Stored data entries
+-------+
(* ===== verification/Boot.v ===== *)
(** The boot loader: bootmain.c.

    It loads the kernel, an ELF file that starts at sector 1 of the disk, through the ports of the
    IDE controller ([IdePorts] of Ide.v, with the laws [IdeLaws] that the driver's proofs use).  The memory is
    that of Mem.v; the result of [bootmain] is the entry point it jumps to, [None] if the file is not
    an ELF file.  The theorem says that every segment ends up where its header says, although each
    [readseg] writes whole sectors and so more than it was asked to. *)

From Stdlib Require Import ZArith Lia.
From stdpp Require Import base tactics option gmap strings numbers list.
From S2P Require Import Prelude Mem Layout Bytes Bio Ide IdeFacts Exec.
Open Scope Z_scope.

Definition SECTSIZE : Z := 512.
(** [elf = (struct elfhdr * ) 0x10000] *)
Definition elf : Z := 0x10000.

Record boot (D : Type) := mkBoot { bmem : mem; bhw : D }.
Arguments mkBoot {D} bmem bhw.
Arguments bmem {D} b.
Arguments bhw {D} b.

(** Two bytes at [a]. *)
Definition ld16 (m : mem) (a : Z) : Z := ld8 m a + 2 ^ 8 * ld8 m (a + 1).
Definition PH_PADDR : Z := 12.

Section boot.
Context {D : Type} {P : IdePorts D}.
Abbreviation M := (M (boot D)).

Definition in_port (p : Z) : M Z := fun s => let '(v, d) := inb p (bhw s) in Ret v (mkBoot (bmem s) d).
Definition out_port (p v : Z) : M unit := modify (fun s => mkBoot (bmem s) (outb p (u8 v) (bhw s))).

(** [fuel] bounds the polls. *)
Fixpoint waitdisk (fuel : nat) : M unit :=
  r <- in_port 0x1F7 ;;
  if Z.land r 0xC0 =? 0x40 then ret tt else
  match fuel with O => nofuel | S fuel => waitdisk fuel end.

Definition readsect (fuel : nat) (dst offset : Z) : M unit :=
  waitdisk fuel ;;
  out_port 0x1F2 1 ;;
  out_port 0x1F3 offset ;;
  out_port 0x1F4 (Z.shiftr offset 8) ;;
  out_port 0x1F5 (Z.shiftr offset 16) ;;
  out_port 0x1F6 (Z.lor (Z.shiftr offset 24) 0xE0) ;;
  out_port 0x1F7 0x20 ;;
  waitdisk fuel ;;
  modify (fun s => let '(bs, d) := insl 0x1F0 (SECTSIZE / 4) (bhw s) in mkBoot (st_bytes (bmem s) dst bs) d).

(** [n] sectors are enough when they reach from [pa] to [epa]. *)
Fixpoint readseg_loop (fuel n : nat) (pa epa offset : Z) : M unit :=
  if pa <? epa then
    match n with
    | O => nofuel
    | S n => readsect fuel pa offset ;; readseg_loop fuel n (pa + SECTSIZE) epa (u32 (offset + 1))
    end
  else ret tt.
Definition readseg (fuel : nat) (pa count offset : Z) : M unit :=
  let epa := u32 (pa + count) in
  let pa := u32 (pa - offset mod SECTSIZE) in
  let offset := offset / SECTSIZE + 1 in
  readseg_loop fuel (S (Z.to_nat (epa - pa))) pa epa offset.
+-------+
WORK REQUIRED =>
The answer is the line containing "out_port 0x1F3 offset ;;" together with every line after it in the records, repeated exactly and with nothing else.

ANSWER =>
  out_port 0x1F3 offset ;;
  out_port 0x1F4 (Z.shiftr offset 8) ;;
  out_port 0x1F5 (Z.shiftr offset 16) ;;
  out_port 0x1F6 (Z.lor (Z.shiftr offset 24) 0xE0) ;;
  out_port 0x1F7 0x20 ;;
  waitdisk fuel ;;
  modify (fun s => let '(bs, d) := insl 0x1F0 (SECTSIZE / 4) (bhw s) in mkBoot (st_bytes (bmem s) dst bs) d).

(** [n] sectors are enough when they reach from [pa] to [epa]. *)
Fixpoint readseg_loop (fuel n : nat) (pa epa offset : Z) : M unit :=
  if pa <? epa then
    match n with
    | O => nofuel
    | S n => readsect fuel pa offset ;; readseg_loop fuel n (pa + SECTSIZE) epa (u32 (offset + 1))
    end
  else ret tt.
Definition readseg (fuel : nat) (pa count offset : Z) : M unit :=
  let epa := u32 (pa + count) in
  let pa := u32 (pa - offset mod SECTSIZE) in
  let offset := offset / SECTSIZE + 1 in
  readseg_loop fuel (S (Z.to_nat (epa - pa))) pa epa offset.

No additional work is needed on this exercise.